• _Work required_:
Every record must be retyped as it stands.

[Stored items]
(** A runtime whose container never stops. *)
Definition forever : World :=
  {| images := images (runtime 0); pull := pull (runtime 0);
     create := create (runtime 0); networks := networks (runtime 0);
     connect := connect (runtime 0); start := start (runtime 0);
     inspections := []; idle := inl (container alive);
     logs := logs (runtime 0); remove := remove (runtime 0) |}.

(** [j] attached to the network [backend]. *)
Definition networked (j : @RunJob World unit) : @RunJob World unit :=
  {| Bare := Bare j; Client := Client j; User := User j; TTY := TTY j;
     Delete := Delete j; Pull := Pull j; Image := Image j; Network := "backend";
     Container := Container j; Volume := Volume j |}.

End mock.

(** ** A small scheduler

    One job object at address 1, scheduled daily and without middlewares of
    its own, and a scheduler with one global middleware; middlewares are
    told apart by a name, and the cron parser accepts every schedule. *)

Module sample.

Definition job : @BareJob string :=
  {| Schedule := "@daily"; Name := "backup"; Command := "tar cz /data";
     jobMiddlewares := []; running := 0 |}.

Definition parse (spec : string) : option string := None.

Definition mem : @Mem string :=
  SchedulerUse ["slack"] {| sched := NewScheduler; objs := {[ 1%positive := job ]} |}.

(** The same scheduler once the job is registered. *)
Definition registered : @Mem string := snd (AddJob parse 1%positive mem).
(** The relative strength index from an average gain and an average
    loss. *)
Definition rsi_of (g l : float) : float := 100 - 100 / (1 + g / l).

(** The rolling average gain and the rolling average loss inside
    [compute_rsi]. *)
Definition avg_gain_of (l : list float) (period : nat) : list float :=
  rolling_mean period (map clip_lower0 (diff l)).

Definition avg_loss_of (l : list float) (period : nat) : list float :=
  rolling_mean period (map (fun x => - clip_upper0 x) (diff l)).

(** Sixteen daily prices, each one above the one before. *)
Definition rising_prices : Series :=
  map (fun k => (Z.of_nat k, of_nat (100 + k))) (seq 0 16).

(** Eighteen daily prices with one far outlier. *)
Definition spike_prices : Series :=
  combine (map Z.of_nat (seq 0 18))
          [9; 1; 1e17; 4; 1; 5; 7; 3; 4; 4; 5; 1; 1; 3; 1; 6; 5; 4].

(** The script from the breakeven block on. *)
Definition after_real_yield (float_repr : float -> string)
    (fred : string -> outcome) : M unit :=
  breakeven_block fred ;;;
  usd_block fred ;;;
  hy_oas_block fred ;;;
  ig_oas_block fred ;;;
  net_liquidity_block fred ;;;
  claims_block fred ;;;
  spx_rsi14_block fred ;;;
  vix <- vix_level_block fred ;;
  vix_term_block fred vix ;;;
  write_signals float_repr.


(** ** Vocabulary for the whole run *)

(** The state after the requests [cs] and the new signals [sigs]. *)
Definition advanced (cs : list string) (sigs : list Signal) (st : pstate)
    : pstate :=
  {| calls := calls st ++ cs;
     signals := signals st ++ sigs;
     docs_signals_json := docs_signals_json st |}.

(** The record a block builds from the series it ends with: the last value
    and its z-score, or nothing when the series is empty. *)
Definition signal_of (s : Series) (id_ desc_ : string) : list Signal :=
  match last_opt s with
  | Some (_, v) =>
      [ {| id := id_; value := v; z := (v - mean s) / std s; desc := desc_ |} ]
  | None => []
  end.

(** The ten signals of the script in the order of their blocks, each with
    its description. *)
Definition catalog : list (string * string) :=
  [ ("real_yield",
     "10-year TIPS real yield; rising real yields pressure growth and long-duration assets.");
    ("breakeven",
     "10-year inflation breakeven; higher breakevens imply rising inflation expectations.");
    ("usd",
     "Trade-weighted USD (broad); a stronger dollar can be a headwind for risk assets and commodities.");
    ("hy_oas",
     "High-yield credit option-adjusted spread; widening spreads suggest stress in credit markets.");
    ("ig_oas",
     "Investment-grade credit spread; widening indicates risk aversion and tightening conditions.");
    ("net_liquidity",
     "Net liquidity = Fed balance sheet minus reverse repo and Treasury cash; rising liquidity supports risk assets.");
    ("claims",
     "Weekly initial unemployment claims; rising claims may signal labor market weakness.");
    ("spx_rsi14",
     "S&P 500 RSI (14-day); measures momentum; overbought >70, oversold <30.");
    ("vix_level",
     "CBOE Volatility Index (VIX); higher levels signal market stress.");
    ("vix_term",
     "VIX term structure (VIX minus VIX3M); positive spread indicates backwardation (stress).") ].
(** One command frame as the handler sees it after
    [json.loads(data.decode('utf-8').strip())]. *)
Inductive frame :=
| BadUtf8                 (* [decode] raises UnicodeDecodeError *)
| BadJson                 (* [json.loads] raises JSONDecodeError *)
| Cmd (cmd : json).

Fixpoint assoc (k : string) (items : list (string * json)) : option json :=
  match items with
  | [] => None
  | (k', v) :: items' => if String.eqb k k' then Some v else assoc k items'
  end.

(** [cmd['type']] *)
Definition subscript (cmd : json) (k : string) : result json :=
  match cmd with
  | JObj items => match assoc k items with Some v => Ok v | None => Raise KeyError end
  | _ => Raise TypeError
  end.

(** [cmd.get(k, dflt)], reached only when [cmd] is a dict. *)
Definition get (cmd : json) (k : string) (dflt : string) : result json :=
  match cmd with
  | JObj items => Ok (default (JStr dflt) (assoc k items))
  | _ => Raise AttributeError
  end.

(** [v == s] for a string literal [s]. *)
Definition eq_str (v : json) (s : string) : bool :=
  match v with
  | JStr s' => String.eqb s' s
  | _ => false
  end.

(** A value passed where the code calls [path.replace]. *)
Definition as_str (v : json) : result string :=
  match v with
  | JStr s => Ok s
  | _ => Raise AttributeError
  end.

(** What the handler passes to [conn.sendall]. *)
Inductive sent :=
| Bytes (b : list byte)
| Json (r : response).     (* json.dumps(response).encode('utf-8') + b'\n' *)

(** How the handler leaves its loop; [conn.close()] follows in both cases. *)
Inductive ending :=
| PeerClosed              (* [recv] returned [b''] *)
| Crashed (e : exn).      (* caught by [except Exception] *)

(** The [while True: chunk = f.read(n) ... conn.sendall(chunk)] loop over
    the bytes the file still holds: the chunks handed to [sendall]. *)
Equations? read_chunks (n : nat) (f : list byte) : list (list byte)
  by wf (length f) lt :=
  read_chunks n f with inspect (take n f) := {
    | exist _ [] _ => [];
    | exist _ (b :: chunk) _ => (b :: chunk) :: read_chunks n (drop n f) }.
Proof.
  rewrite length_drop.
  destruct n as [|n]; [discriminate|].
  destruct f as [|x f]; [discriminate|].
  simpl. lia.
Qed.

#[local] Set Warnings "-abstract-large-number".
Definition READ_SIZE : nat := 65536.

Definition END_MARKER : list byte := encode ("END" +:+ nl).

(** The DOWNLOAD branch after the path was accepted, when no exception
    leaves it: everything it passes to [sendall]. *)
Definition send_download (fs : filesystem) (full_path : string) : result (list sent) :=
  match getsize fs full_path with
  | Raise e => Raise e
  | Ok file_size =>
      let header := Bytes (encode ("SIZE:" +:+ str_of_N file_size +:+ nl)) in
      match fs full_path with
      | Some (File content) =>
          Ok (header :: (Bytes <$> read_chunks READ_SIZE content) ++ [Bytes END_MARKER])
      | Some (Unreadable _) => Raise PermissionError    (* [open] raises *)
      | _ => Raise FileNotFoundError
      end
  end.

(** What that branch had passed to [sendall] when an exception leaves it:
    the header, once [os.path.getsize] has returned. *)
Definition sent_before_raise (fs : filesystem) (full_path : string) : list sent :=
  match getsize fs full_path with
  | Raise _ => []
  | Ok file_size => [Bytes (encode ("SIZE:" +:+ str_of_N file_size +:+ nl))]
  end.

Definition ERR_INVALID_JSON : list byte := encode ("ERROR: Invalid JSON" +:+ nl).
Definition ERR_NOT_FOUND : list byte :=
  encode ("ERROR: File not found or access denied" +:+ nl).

• _Final answer_:
(** A runtime whose container never stops. *)
Definition forever : World :=
  {| images := images (runtime 0); pull := pull (runtime 0);
     create := create (runtime 0); networks := networks (runtime 0);
     connect := connect (runtime 0); start := start (runtime 0);
     inspections := []; idle := inl (container alive);
     logs := logs (runtime 0); remove := remove (runtime 0) |}.

(** [j] attached to the network [backend]. *)
Definition networked (j : @RunJob World unit) : @RunJob World unit :=
  {| Bare := Bare j; Client := Client j; User := User j; TTY := TTY j;
     Delete := Delete j; Pull := Pull j; Image := Image j; Network := "backend";
     Container := Container j; Volume := Volume j |}.

End mock.

(** ** A small scheduler

    One job object at address 1, scheduled daily and without middlewares of
    its own, and a scheduler with one global middleware; middlewares are
    told apart by a name, and the cron parser accepts every schedule. *)

Module sample.

Definition job : @BareJob string :=
  {| Schedule := "@daily"; Name := "backup"; Command := "tar cz /data";
     jobMiddlewares := []; running := 0 |}.

Definition parse (spec : string) : option string := None.

Definition mem : @Mem string :=
  SchedulerUse ["slack"] {| sched := NewScheduler; objs := {[ 1%positive := job ]} |}.

(** The same scheduler once the job is registered. *)
Definition registered : @Mem string := snd (AddJob parse 1%positive mem).
(** The relative strength index from an average gain and an average
    loss. *)
Definition rsi_of (g l : float) : float := 100 - 100 / (1 + g / l).

(** The rolling average gain and the rolling average loss inside
    [compute_rsi]. *)
Definition avg_gain_of (l : list float) (period : nat) : list float :=
  rolling_mean period (map clip_lower0 (diff l)).

Definition avg_loss_of (l : list float) (period : nat) : list float :=
  rolling_mean period (map (fun x => - clip_upper0 x) (diff l)).

(** Sixteen daily prices, each one above the one before. *)
Definition rising_prices : Series :=
  map (fun k => (Z.of_nat k, of_nat (100 + k))) (seq 0 16).

(** Eighteen daily prices with one far outlier. *)
Definition spike_prices : Series :=
  combine (map Z.of_nat (seq 0 18))
          [9; 1; 1e17; 4; 1; 5; 7; 3; 4; 4; 5; 1; 1; 3; 1; 6; 5; 4].

(** The script from the breakeven block on. *)
Definition after_real_yield (float_repr : float -> string)
    (fred : string -> outcome) : M unit :=
  breakeven_block fred ;;;
  usd_block fred ;;;
  hy_oas_block fred ;;;
  ig_oas_block fred ;;;
  net_liquidity_block fred ;;;
  claims_block fred ;;;
  spx_rsi14_block fred ;;;
  vix <- vix_level_block fred ;;
  vix_term_block fred vix ;;;
  write_signals float_repr.


(** ** Vocabulary for the whole run *)

(** The state after the requests [cs] and the new signals [sigs]. *)
Definition advanced (cs : list string) (sigs : list Signal) (st : pstate)
    : pstate :=
  {| calls := calls st ++ cs;
     signals := signals st ++ sigs;
     docs_signals_json := docs_signals_json st |}.

(** The record a block builds from the series it ends with: the last value
    and its z-score, or nothing when the series is empty. *)
Definition signal_of (s : Series) (id_ desc_ : string) : list Signal :=
  match last_opt s with
  | Some (_, v) =>
      [ {| id := id_; value := v; z := (v - mean s) / std s; desc := desc_ |} ]
  | None => []
  end.

(** The ten signals of the script in the order of their blocks, each with
    its description. *)
Definition catalog : list (string * string) :=
  [ ("real_yield",
     "10-year TIPS real yield; rising real yields pressure growth and long-duration assets.");
    ("breakeven",
     "10-year inflation breakeven; higher breakevens imply rising inflation expectations.");
    ("usd",
     "Trade-weighted USD (broad); a stronger dollar can be a headwind for risk assets and commodities.");
    ("hy_oas",
     "High-yield credit option-adjusted spread; widening spreads suggest stress in credit markets.");
    ("ig_oas",
     "Investment-grade credit spread; widening indicates risk aversion and tightening conditions.");
    ("net_liquidity",
     "Net liquidity = Fed balance sheet minus reverse repo and Treasury cash; rising liquidity supports risk assets.");
    ("claims",
     "Weekly initial unemployment claims; rising claims may signal labor market weakness.");
    ("spx_rsi14",
     "S&P 500 RSI (14-day); measures momentum; overbought >70, oversold <30.");
    ("vix_level",
     "CBOE Volatility Index (VIX); higher levels signal market stress.");
    ("vix_term",
     "VIX term structure (VIX minus VIX3M); positive spread indicates backwardation (stress).") ].
(** One command frame as the handler sees it after
    [json.loads(data.decode('utf-8').strip())]. *)
Inductive frame :=
| BadUtf8                 (* [decode] raises UnicodeDecodeError *)
| BadJson                 (* [json.loads] raises JSONDecodeError *)
| Cmd (cmd : json).

Fixpoint assoc (k : string) (items : list (string * json)) : option json :=
  match items with
  | [] => None
  | (k', v) :: items' => if String.eqb k k' then Some v else assoc k items'
  end.

(** [cmd['type']] *)
Definition subscript (cmd : json) (k : string) : result json :=
  match cmd with
  | JObj items => match assoc k items with Some v => Ok v | None => Raise KeyError end
  | _ => Raise TypeError
  end.

(** [cmd.get(k, dflt)], reached only when [cmd] is a dict. *)
Definition get (cmd : json) (k : string) (dflt : string) : result json :=
  match cmd with
  | JObj items => Ok (default (JStr dflt) (assoc k items))
  | _ => Raise AttributeError
  end.

(** [v == s] for a string literal [s]. *)
Definition eq_str (v : json) (s : string) : bool :=
  match v with
  | JStr s' => String.eqb s' s
  | _ => false
  end.

(** A value passed where the code calls [path.replace]. *)
Definition as_str (v : json) : result string :=
  match v with
  | JStr s => Ok s
  | _ => Raise AttributeError
  end.

(** What the handler passes to [conn.sendall]. *)
Inductive sent :=
| Bytes (b : list byte)
| Json (r : response).     (* json.dumps(response).encode('utf-8') + b'\n' *)

(** How the handler leaves its loop; [conn.close()] follows in both cases. *)
Inductive ending :=
| PeerClosed              (* [recv] returned [b''] *)
| Crashed (e : exn).      (* caught by [except Exception] *)

(** The [while True: chunk = f.read(n) ... conn.sendall(chunk)] loop over
    the bytes the file still holds: the chunks handed to [sendall]. *)
Equations? read_chunks (n : nat) (f : list byte) : list (list byte)
  by wf (length f) lt :=
  read_chunks n f with inspect (take n f) := {
    | exist _ [] _ => [];
    | exist _ (b :: chunk) _ => (b :: chunk) :: read_chunks n (drop n f) }.
Proof.
  rewrite length_drop.
  destruct n as [|n]; [discriminate|].
  destruct f as [|x f]; [discriminate|].
  simpl. lia.
Qed.

#[local] Set Warnings "-abstract-large-number".
Definition READ_SIZE : nat := 65536.

Definition END_MARKER : list byte := encode ("END" +:+ nl).

(** The DOWNLOAD branch after the path was accepted, when no exception
    leaves it: everything it passes to [sendall]. *)
Definition send_download (fs : filesystem) (full_path : string) : result (list sent) :=
  match getsize fs full_path with
  | Raise e => Raise e
  | Ok file_size =>
      let header := Bytes (encode ("SIZE:" +:+ str_of_N file_size +:+ nl)) in
      match fs full_path with
      | Some (File content) =>
          Ok (header :: (Bytes <$> read_chunks READ_SIZE content) ++ [Bytes END_MARKER])
      | Some (Unreadable _) => Raise PermissionError    (* [open] raises *)
      | _ => Raise FileNotFoundError
      end
  end.

(** What that branch had passed to [sendall] when an exception leaves it:
    the header, once [os.path.getsize] has returned. *)
Definition sent_before_raise (fs : filesystem) (full_path : string) : list sent :=
  match getsize fs full_path with
  | Raise _ => []
  | Ok file_size => [Bytes (encode ("SIZE:" +:+ str_of_N file_size +:+ nl))]
  end.

Definition ERR_INVALID_JSON : list byte := encode ("ERROR: Invalid JSON" +:+ nl).
Definition ERR_NOT_FOUND : list byte :=
  encode ("ERROR: File not found or access denied" +:+ nl).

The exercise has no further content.